• Activity
The records that follow should be copied in full, exactly as they read.

═══ Data shown

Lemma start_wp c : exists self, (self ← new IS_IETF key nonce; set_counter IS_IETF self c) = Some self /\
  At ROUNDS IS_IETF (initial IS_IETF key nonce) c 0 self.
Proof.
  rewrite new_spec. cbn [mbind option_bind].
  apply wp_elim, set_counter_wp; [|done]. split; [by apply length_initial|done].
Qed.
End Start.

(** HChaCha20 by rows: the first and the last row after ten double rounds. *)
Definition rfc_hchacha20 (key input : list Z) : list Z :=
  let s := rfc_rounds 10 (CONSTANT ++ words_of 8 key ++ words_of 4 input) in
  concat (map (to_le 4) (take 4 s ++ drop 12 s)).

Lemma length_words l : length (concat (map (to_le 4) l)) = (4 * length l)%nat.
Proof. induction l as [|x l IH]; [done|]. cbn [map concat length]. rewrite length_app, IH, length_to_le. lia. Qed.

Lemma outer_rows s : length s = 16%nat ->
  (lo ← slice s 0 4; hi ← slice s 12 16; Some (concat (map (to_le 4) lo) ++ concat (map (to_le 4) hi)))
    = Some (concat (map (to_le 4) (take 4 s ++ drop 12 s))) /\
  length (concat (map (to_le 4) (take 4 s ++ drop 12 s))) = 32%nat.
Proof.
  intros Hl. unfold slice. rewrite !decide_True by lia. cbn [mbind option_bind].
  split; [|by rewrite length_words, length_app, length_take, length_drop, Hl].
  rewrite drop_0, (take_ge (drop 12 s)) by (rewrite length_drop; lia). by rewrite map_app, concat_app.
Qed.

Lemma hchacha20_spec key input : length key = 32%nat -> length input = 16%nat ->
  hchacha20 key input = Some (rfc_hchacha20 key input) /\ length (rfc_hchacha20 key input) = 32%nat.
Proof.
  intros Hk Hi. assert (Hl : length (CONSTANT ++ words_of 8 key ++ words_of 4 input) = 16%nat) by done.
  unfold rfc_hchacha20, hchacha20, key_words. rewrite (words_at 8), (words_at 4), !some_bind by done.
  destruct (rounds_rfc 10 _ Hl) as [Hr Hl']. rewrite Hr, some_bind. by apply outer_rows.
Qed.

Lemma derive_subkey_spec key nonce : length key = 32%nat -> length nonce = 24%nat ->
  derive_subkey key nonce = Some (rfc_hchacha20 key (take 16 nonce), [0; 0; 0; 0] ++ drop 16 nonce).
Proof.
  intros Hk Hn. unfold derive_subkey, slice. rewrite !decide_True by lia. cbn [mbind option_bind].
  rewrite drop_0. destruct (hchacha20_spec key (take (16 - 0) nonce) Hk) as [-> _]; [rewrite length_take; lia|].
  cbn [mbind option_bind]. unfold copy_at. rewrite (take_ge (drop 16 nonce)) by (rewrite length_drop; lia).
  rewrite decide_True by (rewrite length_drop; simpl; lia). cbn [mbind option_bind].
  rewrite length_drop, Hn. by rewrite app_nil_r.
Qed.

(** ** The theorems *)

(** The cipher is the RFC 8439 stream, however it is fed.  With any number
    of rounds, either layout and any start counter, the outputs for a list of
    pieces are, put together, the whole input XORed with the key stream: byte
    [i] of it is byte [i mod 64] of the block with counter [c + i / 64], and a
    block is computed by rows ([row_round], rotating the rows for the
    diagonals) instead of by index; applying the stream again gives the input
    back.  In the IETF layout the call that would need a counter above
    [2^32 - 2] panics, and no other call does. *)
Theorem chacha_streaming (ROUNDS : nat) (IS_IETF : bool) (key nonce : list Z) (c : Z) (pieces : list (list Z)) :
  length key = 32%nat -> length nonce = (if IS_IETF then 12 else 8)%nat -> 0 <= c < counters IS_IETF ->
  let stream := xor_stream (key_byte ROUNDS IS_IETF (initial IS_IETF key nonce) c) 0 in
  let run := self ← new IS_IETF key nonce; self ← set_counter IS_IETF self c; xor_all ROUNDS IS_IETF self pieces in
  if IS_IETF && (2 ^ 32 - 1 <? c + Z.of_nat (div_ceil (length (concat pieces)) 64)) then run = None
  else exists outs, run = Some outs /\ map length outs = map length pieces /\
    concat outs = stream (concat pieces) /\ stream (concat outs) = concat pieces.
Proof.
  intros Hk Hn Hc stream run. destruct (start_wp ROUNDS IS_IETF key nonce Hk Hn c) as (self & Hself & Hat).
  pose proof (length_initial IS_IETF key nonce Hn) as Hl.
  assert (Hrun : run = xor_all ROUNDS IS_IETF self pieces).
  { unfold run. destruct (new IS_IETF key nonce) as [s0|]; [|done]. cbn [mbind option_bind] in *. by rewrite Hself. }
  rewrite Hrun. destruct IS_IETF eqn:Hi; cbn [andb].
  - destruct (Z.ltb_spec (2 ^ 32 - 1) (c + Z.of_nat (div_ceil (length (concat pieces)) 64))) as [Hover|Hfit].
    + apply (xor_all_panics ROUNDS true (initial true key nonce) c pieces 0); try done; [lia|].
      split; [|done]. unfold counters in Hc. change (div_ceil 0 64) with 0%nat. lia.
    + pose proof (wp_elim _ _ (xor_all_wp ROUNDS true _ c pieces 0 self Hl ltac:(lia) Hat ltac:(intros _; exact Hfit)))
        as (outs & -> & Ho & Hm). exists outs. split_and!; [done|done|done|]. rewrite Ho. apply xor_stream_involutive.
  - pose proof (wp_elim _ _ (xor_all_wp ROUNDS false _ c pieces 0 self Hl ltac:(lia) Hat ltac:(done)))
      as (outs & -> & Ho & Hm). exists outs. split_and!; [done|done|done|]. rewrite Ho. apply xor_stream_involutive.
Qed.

══════

• Problem solution
Lemma start_wp c : exists self, (self ← new IS_IETF key nonce; set_counter IS_IETF self c) = Some self /\
  At ROUNDS IS_IETF (initial IS_IETF key nonce) c 0 self.
Proof.
  rewrite new_spec. cbn [mbind option_bind].
  apply wp_elim, set_counter_wp; [|done]. split; [by apply length_initial|done].
Qed.
End Start.

(** HChaCha20 by rows: the first and the last row after ten double rounds. *)
Definition rfc_hchacha20 (key input : list Z) : list Z :=
  let s := rfc_rounds 10 (CONSTANT ++ words_of 8 key ++ words_of 4 input) in
  concat (map (to_le 4) (take 4 s ++ drop 12 s)).

Lemma length_words l : length (concat (map (to_le 4) l)) = (4 * length l)%nat.
Proof. induction l as [|x l IH]; [done|]. cbn [map concat length]. rewrite length_app, IH, length_to_le. lia. Qed.

Lemma outer_rows s : length s = 16%nat ->
  (lo ← slice s 0 4; hi ← slice s 12 16; Some (concat (map (to_le 4) lo) ++ concat (map (to_le 4) hi)))
    = Some (concat (map (to_le 4) (take 4 s ++ drop 12 s))) /\
  length (concat (map (to_le 4) (take 4 s ++ drop 12 s))) = 32%nat.
Proof.
  intros Hl. unfold slice. rewrite !decide_True by lia. cbn [mbind option_bind].
  split; [|by rewrite length_words, length_app, length_take, length_drop, Hl].
  rewrite drop_0, (take_ge (drop 12 s)) by (rewrite length_drop; lia). by rewrite map_app, concat_app.
Qed.

Lemma hchacha20_spec key input : length key = 32%nat -> length input = 16%nat ->
  hchacha20 key input = Some (rfc_hchacha20 key input) /\ length (rfc_hchacha20 key input) = 32%nat.
Proof.
  intros Hk Hi. assert (Hl : length (CONSTANT ++ words_of 8 key ++ words_of 4 input) = 16%nat) by done.
  unfold rfc_hchacha20, hchacha20, key_words. rewrite (words_at 8), (words_at 4), !some_bind by done.
  destruct (rounds_rfc 10 _ Hl) as [Hr Hl']. rewrite Hr, some_bind. by apply outer_rows.
Qed.

Lemma derive_subkey_spec key nonce : length key = 32%nat -> length nonce = 24%nat ->
  derive_subkey key nonce = Some (rfc_hchacha20 key (take 16 nonce), [0; 0; 0; 0] ++ drop 16 nonce).
Proof.
  intros Hk Hn. unfold derive_subkey, slice. rewrite !decide_True by lia. cbn [mbind option_bind].
  rewrite drop_0. destruct (hchacha20_spec key (take (16 - 0) nonce) Hk) as [-> _]; [rewrite length_take; lia|].
  cbn [mbind option_bind]. unfold copy_at. rewrite (take_ge (drop 16 nonce)) by (rewrite length_drop; lia).
  rewrite decide_True by (rewrite length_drop; simpl; lia). cbn [mbind option_bind].
  rewrite length_drop, Hn. by rewrite app_nil_r.
Qed.

(** ** The theorems *)

(** The cipher is the RFC 8439 stream, however it is fed.  With any number
    of rounds, either layout and any start counter, the outputs for a list of
    pieces are, put together, the whole input XORed with the key stream: byte
    [i] of it is byte [i mod 64] of the block with counter [c + i / 64], and a
    block is computed by rows ([row_round], rotating the rows for the
    diagonals) instead of by index; applying the stream again gives the input
    back.  In the IETF layout the call that would need a counter above
    [2^32 - 2] panics, and no other call does. *)
Theorem chacha_streaming (ROUNDS : nat) (IS_IETF : bool) (key nonce : list Z) (c : Z) (pieces : list (list Z)) :
  length key = 32%nat -> length nonce = (if IS_IETF then 12 else 8)%nat -> 0 <= c < counters IS_IETF ->
  let stream := xor_stream (key_byte ROUNDS IS_IETF (initial IS_IETF key nonce) c) 0 in
  let run := self ← new IS_IETF key nonce; self ← set_counter IS_IETF self c; xor_all ROUNDS IS_IETF self pieces in
  if IS_IETF && (2 ^ 32 - 1 <? c + Z.of_nat (div_ceil (length (concat pieces)) 64)) then run = None
  else exists outs, run = Some outs /\ map length outs = map length pieces /\
    concat outs = stream (concat pieces) /\ stream (concat outs) = concat pieces.
Proof.
  intros Hk Hn Hc stream run. destruct (start_wp ROUNDS IS_IETF key nonce Hk Hn c) as (self & Hself & Hat).
  pose proof (length_initial IS_IETF key nonce Hn) as Hl.
  assert (Hrun : run = xor_all ROUNDS IS_IETF self pieces).
  { unfold run. destruct (new IS_IETF key nonce) as [s0|]; [|done]. cbn [mbind option_bind] in *. by rewrite Hself. }
  rewrite Hrun. destruct IS_IETF eqn:Hi; cbn [andb].
  - destruct (Z.ltb_spec (2 ^ 32 - 1) (c + Z.of_nat (div_ceil (length (concat pieces)) 64))) as [Hover|Hfit].
    + apply (xor_all_panics ROUNDS true (initial true key nonce) c pieces 0); try done; [lia|].
      split; [|done]. unfold counters in Hc. change (div_ceil 0 64) with 0%nat. lia.
    + pose proof (wp_elim _ _ (xor_all_wp ROUNDS true _ c pieces 0 self Hl ltac:(lia) Hat ltac:(intros _; exact Hfit)))
        as (outs & -> & Ho & Hm). exists outs. split_and!; [done|done|done|]. rewrite Ho. apply xor_stream_involutive.
  - pose proof (wp_elim _ _ (xor_all_wp ROUNDS false _ c pieces 0 self Hl ltac:(lia) Hat ltac:(done)))
      as (outs & -> & Ho & Hm). exists outs. split_and!; [done|done|done|]. rewrite Ho. apply xor_stream_involutive.
Qed.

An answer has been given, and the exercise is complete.